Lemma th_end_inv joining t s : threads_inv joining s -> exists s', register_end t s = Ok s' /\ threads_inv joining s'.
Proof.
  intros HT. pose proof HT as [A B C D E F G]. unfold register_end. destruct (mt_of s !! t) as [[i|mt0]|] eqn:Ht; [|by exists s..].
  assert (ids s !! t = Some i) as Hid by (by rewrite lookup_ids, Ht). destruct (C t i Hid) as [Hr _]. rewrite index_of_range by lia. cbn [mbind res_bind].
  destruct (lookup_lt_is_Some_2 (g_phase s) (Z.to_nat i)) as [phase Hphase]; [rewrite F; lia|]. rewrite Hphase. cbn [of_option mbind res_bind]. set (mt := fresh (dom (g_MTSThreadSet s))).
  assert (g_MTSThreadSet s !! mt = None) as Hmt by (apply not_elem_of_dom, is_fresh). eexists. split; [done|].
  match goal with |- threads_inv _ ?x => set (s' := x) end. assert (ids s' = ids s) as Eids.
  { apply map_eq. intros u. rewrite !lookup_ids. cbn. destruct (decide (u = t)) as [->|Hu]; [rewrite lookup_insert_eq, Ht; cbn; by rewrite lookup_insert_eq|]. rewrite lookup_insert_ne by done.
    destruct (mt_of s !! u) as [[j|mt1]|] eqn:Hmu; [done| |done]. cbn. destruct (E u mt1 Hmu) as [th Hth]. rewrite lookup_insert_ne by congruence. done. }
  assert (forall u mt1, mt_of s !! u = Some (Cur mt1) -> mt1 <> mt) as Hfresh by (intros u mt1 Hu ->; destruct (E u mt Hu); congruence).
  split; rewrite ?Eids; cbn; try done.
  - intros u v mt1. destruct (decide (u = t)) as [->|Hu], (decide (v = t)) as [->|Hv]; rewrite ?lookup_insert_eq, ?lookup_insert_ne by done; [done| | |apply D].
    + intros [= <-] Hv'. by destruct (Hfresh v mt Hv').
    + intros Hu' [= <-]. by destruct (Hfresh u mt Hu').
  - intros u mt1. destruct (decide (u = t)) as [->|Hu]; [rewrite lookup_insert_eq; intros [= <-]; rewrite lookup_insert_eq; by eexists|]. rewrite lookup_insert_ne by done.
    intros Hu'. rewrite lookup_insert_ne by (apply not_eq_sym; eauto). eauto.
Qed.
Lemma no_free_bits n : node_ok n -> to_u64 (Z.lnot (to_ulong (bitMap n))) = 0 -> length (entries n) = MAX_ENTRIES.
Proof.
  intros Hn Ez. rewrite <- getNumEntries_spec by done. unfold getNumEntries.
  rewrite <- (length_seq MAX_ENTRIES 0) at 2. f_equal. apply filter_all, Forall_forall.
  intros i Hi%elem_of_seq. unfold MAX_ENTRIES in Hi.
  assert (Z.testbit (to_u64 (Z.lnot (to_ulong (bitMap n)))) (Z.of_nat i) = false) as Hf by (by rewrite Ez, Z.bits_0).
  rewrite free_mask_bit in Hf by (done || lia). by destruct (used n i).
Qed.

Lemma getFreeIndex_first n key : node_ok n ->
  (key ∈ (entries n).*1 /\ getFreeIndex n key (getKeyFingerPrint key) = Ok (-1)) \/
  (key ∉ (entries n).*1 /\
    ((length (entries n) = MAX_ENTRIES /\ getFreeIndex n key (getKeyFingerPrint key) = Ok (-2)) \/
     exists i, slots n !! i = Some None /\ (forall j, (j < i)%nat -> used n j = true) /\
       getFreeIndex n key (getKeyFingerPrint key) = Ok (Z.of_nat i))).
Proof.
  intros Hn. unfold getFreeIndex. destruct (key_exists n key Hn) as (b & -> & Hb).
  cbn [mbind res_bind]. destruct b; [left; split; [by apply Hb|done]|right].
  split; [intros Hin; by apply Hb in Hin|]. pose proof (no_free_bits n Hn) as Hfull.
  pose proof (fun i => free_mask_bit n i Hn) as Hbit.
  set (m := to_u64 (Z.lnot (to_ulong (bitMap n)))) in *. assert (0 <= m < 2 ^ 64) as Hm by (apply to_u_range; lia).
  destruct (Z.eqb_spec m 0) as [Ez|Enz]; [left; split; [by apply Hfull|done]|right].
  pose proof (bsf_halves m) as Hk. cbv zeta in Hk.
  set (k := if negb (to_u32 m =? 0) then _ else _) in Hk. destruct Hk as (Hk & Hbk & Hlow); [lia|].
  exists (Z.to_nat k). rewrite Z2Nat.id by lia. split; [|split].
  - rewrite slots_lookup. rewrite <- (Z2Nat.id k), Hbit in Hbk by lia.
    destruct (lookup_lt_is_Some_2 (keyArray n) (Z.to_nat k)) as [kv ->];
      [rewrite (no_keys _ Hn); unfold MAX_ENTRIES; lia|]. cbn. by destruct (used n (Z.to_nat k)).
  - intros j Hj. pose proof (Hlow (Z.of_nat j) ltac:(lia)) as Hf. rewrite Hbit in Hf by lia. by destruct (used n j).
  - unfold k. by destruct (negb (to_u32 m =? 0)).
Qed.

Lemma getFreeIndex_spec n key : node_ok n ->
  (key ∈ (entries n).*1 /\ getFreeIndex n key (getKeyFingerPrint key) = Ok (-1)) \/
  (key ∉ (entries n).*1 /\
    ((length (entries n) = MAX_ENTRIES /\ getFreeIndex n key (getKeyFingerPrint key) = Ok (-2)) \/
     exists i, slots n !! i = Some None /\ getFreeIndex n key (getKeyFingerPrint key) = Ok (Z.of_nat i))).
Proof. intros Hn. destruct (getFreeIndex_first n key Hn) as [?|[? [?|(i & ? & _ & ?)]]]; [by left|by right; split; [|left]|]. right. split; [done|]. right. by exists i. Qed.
------------------------------
» ABOUT THIS EXERCISE
Your answer should be the lines of the listing above between the line holding "- rewrite slots_lookup." and the line holding "[rewrite (no_keys _", inclusive, restated word for word and alone.

» PROBLEM SOLUTION
  - rewrite slots_lookup. rewrite <- (Z2Nat.id k), Hbit in Hbk by lia.
    destruct (lookup_lt_is_Some_2 (keyArray n) (Z.to_nat k)) as [kv ->];
      [rewrite (no_keys _ Hn); unfold MAX_ENTRIES; lia|]. cbn. by destruct (used n (Z.to_nat k)).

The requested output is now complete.